• [EXERCISE DETAILS]: Once the line containing "(w : walk) (msg : message)" is found in the records below, return it and each following line exactly, up to and including the line containing "end_marker ← tok2i aod !! END_TOKEN;", and nothing else.

• [THE DATA]:
(** * predict_location_NLG: the language-generator training pipeline

    A shallow embedding of [predict_location_NLG.py]: the index allocator
    [ActionObservationDictionary], the trajectory segmenter [load_data], the
    batch assembler [create_batch] and the early-stopping loop of [train],
    followed by the properties established about them.

    Conventions.  Python integers are [Z]; lengths, positions and tensor
    indices are [nat]; Python floats are binary64 [float]s; a [dict] keyed by
    strings is a [gmap string _]; a raised exception is [None] (or [inl] of
    the exception where the kind of failure matters). *)

From Stdlib Require Import PrimFloat.
From stdpp Require Import gmap strings list sorting.

Local Open Scope Z_scope.

(** ** Python values that may lack a length *)

(** The constructor of the index allocator calls [len] on both arguments.
    [PyNone] stands for an argument that has no length ([len(None)] raises
    [TypeError]); [PyList] is any sized collection. *)
Inductive pyval (A : Type) : Type :=
  | PyNone : pyval A
  | PyList : list A → pyval A.
Arguments PyNone {A}.
Arguments PyList {A} _.

Inductive exn : Type :=
  | TypeError
  | ValueError
  | IndexError.

Definition py_len {A} (v : pyval A) : exn + Z :=
  match v with
  | PyNone => inl TypeError
  | PyList l => inr (Z.of_nat (length l))
  end.

(** ** get_action *)

Definition msg_to_act : gmap string Z :=
  <["ACTION:FORWARD" := 3]> (<["ACTION:TURNRIGHT" := 2]> (<["ACTION:TURNLEFT" := 1]> ∅)).

Definition get_action (msg : string) : option Z := msg_to_act !! msg.

(** ** ActionObservationDictionary *)

(** The four token strings are imported from the module [dict], which is
    not part of this file; they are parameters of the development. *)
Class SpecialTokens := {
  START_TOKEN : string;
  END_TOKEN : string;
  UNK_TOKEN : string;
  PAD_TOKEN : string;
}.

Record ActionObservationDictionary := {
  pad_idx : Z;
  start_idx : Z;
  end_idx : Z;
  unk_idx : Z;
  tok2i : gmap string Z;
}.

Section Allocator.
Context `{SpecialTokens}.

(** [__init__] once both lengths are known. *)
Definition allocate (n_landmarks n_actions : Z) : ActionObservationDictionary :=
  let pad := n_landmarks + n_actions in
  let start := pad + 1 in
  let end_ := start + 1 in
  let unk := end_ + 1 in
  {| pad_idx := pad;
     start_idx := start;
     end_idx := end_;
     unk_idx := unk;
     tok2i := <[UNK_TOKEN := unk]> (<[PAD_TOKEN := pad]>
                (<[END_TOKEN := end_]> (<[START_TOKEN := start]> ∅))) |}.

(** [ActionObservationDictionary(landmarks, actions)]. *)
Definition new_ActionObservationDictionary {A B}
    (landmarks : pyval A) (actions : pyval B) : exn + ActionObservationDictionary :=
  match py_len landmarks with
  | inl e => inl e
  | inr L =>
      match py_len actions with
      | inl e => inl e
      | inr A => inr (allocate L A)
      end
  end.

(** The four token strings are pairwise different. *)
Definition tokens_distinct : bool :=
  bool_decide (NoDup [START_TOKEN; END_TOKEN; PAD_TOKEN; UNK_TOKEN]).
End Allocator.

(** ** External collaborators of the segmenter *)

(** The landmark map, the movement function, the text dictionary and the
    feature loaders live in other modules ([data_loader], [dict]).  The
    segmenter only calls them, so they are an interface here. *)
Class Collaborators := {
  Neighborhood : Type;
  Boundaries : Type;
  Location : Type;
  LandmarkSet : Type;
  TouristLoc : Type;
  Features : Type;
  Loader : Type;
  (** [loc[0]] and [loc[1]] *)
  loc_0 : Location → Z;
  loc_1 : Location → Z;
  (** [step_aware(act, loc, boundaries)] *)
  step_aware : Z → Location → Boundaries → Location;
  (** [landmark_map.get_landmarks_2d(neighborhood, boundaries, loc)] *)
  get_landmarks_2d : Neighborhood → Boundaries → Location → LandmarkSet * TouristLoc;
  (** [dictionary.encode(text, include_end=...)] *)
  encode : string → bool → list Z;
  (** [dictionary[PAD_TOKEN]] *)
  dictionary_pad : Z;
  (** [loader.get(neighborhood, loc)] *)
  loader_get_loc : Loader → Neighborhood → Location → Features;
  (** [loader.get(neighborhood, loc[0], loc[1])] *)
  loader_get_xy : Loader → Neighborhood → Z → Z → Features;
}.

(** ** Trajectories *)

Section Segmenter.
Context `{SpecialTokens} `{Collaborators}.

(** An element of a trajectory keeps its Python type: an [int] (action
    token, end marker) or a [dict] from modality name to features. *)
Inductive elem : Type :=
  | EInt : Z → elem
  | EObs : gmap string Features → elem.

(** [collections.deque(maxlen=...)]: [maxlen = None] is unbounded. *)
Record deque := {
  items : list elem;
  maxlen : option nat;
}.

Definition deque_new (maxlen : option nat) : deque :=
  {| items := []; maxlen := maxlen |}.

(** [d.append(x)]: once the bound is exceeded the oldest item is dropped
    (with [maxlen = 0] nothing is ever kept). *)
Definition deque_append (d : deque) (x : elem) : deque :=
  match maxlen d with
  | None => {| items := items d ++ [x]; maxlen := None |}
  | Some m =>
      let l := items d ++ [x] in
      {| items := drop (length l - m) l; maxlen := Some m |}
  end.

Definition deque_clear (d : deque) : deque :=
  {| items := []; maxlen := maxlen d |}.

(** [self.contextlen = args.num_steps if args.num_steps >= 0 else None] *)
Definition contextlen (num_steps : Z) : option nat :=
  if bool_decide (0 ≤ num_steps) then Some (Z.to_nat num_steps) else None.

Record message := {
  msg_id : string;
  msg_text : string;
}.

Record config := {
  start_location : Location;
  boundaries : Boundaries;
  neighborhood : Neighborhood;
  dialog : list message;
}.

(** The four parallel arrays [Xs, tourist_locs, landmarks, ys]. *)
Record data := {
  Xs : list (list elem);
  tourist_locs : list TouristLoc;
  landmarks : list LandmarkSet;
  ys : list (list Z);
}.

Definition data_empty : data :=
  {| Xs := []; tourist_locs := []; landmarks := []; ys := [] |}.

(** The loop [for k, loader in feature_loaders.items(): obs_emb[k] = ...]. *)
Definition obs_emb (feature_loaders : gmap string Loader)
    (nbh : Neighborhood) (loc : Location) : gmap string Features :=
  map_imap (λ k loader,
    Some (if bool_decide (k = "goldstandard")
          then loader_get_loc loader nbh loc
          else loader_get_xy loader nbh (loc_0 loc) (loc_1 loc)))
    feature_loaders.

(** What the dialogue loop carries from one message to the next. *)
Record walk := {
  loc : Location;
  act_obs_memory : deque;
  out : data;
}.

(** The body of [for msg in config['dialog']]. *)
Definition process_msg (aod : ActionObservationDictionary)
    (feature_loaders : gmap string Loader)
    (bnd : Boundaries) (nbh : Neighborhood)
    (w : walk) (msg : message) : option walk :=
  if bool_decide (msg_id msg = "Tourist") then
    match get_action (msg_text msg) with
    | None =>
        let y := encode (msg_text msg) true in
        let '(ls, tourist_loc) := get_landmarks_2d nbh bnd (loc w) in
        let mem := deque_append (act_obs_memory w)
                     (EObs (obs_emb feature_loaders nbh (loc w))) in
        end_marker ← tok2i aod !! END_TOKEN;
        Some {| loc := loc w;
                act_obs_memory := deque_clear mem;
                out := {| Xs := Xs (out w) ++ [items mem ++ [EInt end_marker]];
                          tourist_locs := tourist_locs (out w) ++ [tourist_loc];
                          landmarks := landmarks (out w) ++ [ls];
                          ys := ys (out w) ++ [y] |} |}
    | Some act =>
        let loc' := step_aware act (loc w) bnd in
        let mem := deque_append (act_obs_memory w) (EInt act) in
        if bool_decide (act = 2) then (* went forward *)
          let '(ls, _) := get_landmarks_2d nbh bnd loc' in
          Some {| loc := loc';
                  act_obs_memory :=
                    deque_append mem (EObs (obs_emb feature_loaders nbh loc'));
                  out := {| Xs := Xs (out w);
                            tourist_locs := tourist_locs (out w);
                            landmarks := landmarks (out w) ++ [ls];
                            ys := ys (out w) |} |}
        else
          Some {| loc := loc'; act_obs_memory := mem; out := out w |}
    end
  else Some w.

Fixpoint process_dialog (aod : ActionObservationDictionary)
    (feature_loaders : gmap string Loader)
    (bnd : Boundaries) (nbh : Neighborhood)
    (w : walk) (msgs : list message) : option walk :=
  match msgs with
  | [] => Some w
  | msg :: rest =>
      w' ← process_msg aod feature_loaders bnd nbh w msg;
      process_dialog aod feature_loaders bnd nbh w' rest
  end.

(** The body of [for config in dataset]. *)
Definition process_config (aod : ActionObservationDictionary)
    (feature_loaders : gmap string Loader) (ctxlen : option nat)
    (acc : data) (cfg : config) : option data :=
  w ← process_dialog aod feature_loaders (boundaries cfg) (neighborhood cfg)
        {| loc := start_location cfg;
           act_obs_memory := deque_new ctxlen;
           out := acc |}
        (dialog cfg);
  Some (out w).

Fixpoint build_data (aod : ActionObservationDictionary)
    (feature_loaders : gmap string Loader) (ctxlen : option nat)
    (acc : data) (dataset : list config) : option data :=
  match dataset with
  | [] => Some acc
  | cfg :: rest =>
      acc' ← process_config aod feature_loaders ctxlen acc cfg;
      build_data aod feature_loaders ctxlen acc' rest
  end.

(** [load_data]: [cache] is the content of the directory
    [<data_dir>/<dataset_name>_NLG_data/] when it exists.  The second
    component of the result is what gets written to that directory. *)
Definition load_data (aod : ActionObservationDictionary)
    (feature_loaders : gmap string Loader) (ctxlen : option nat)
    (cache : option data) (dataset : list config) (temp_build : bool)
    : option (data * option data) :=
  match cache with
  | Some d =>
      if negb temp_build then Some (d, None)
      else d' ← build_data aod feature_loaders ctxlen data_empty dataset;
           Some (d', None)
  | None =>
      d' ← build_data aod feature_loaders ctxlen data_empty dataset;
      Some (d', if negb temp_build then Some d' else None)
  end.
End Segmenter.

(** ** The batch assembler *)

(** [idxs] lists every index of [0 .. n-1] and has [n] entries: it is a
    rearrangement of [range(n)]. *)
Definition is_range_perm (idxs : list nat) (n : nat) : bool :=
  bool_decide (length idxs = n)
  && forallb (λ r, bool_decide (r ∈ idxs)) (seq 0 n).

(** [max(l)] of a Python list: [ValueError] on the empty list. *)
Definition py_max (l : list nat) : option nat :=
  match l with
  | [] => None
  | x :: rest => Some (foldl Nat.max x rest)
  end.

(** [sorted(l, reverse=True)] on a list of integers. *)
Definition sorted_reverse (l : list nat) : list nat :=
  merge_sort (flip (≤)%nat) l.

(** [for j, elem in enumerate(seq, start=j): row[j] = elem].  The rows it
    is used on are at least as long as [seq], so the index is in range. *)
Fixpoint fill_from {A} (j : nat) (seq : list A) (row : list A) : list A :=
  match seq with
  | [] => row
  | e :: rest => fill_from (S j) rest (<[j := e]> row)
  end.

• [SOLUTION]:
    (w : walk) (msg : message) : option walk :=
  if bool_decide (msg_id msg = "Tourist") then
    match get_action (msg_text msg) with
    | None =>
        let y := encode (msg_text msg) true in
        let '(ls, tourist_loc) := get_landmarks_2d nbh bnd (loc w) in
        let mem := deque_append (act_obs_memory w)
                     (EObs (obs_emb feature_loaders nbh (loc w))) in
        end_marker ← tok2i aod !! END_TOKEN;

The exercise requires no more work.